● Work task
Go through the material and copy every line in which "memory" appears.

● Data supplied
►
(** C10. While a trusted application runs, each memory reference it was given is NULL and empty or lies in a
    memory object that is referenced; every byte of it exists and is non-secure memory. *)
Theorem shm_params_valid `{PlatformOk} pool f a ms x t p n m : start_ok pool a -> lenZ ms <= 2 ^ 20 -> Forall (Forall msg_ok) ms -> shm_reachable pool f a ms x ->
  running (st x) !! t = Some p -> u p !! n = Some (Mem m) ->
  match mem_mobj m with
  | None => mem_size m = 0
  | Some q => (forall l, q = Reg l -> exists r, heap (st x) !! l = Some r /\ 0 < refc r) /\
      forall i, 0 <= i < mem_size m -> exists pa, mobj_byte_pa (st x) q (mem_offs m + i) = Some pa /\ core_pbuf_is_nsec pa 1 = true
  end.
Proof.
  intros Hs Hn Hm Hr Hp Hu. destruct (shm_reachable_good pool f a ms x Hs Hn Hm Hr) as [G Hg]. pose proof (gd_inv _ _ _ _ _ _ _ Hg) as I. apply (i_run _ _ I) in Hp as (o & Ho & Hc). pose proof (wf_cur _ (i_wf _ _ I _ _ Ho) _ Hc _ _ Hu) as Mk. unfold mem_ok in Mk.
  destruct (mem_mobj m) as [q|]; [|done]. destruct Mk as (sz & Hin & H1 & H2 & H3). split.
  - intros l ->. eapply ref_live; [done|done|]. apply list_elem_of_fmap. by exists (Reg l, sz).
  - intros i Hi. eapply ref_bytes; [done|done|done|]. lia.
Qed.

(** Threads that are done or asleep own nothing that another waits for. *)
Lemma quiet_own `{PlatformOk} x G t o : shm_good x G -> (forall t p, thr x !! t = Some p -> p = Done tt \/ t ∈ shm_cv (st x)) -> G !! t = Some o -> o = own0 \/ (refs o = [] /\ frees o = [] /\ owes o = 0%nat).
Proof.
  intros Hg Hq Ho. pose proof (gd_inv _ _ _ _ _ _ _ Hg) as I. destruct (lookup_lt_is_Some_2 (thr x) t) as [p Hp]; [rewrite <- (gd_len _ _ _ _ _ _ _ Hg); by eapply lookup_lt_Some|].
  destruct (Hq t p Hp) as [->|Hin]; [left; by eapply good_done|right]. destruct (i_cv _ _ I _ Hin) as (o' & l & Ho' & _ & (_ & ? & ? & ?) & _). by simplify_eq.
Qed.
◄
● Problem solution
(** C10. While a trusted application runs, each memory reference it was given is NULL and empty or lies in a
    memory object that is referenced; every byte of it exists and is non-secure memory. *)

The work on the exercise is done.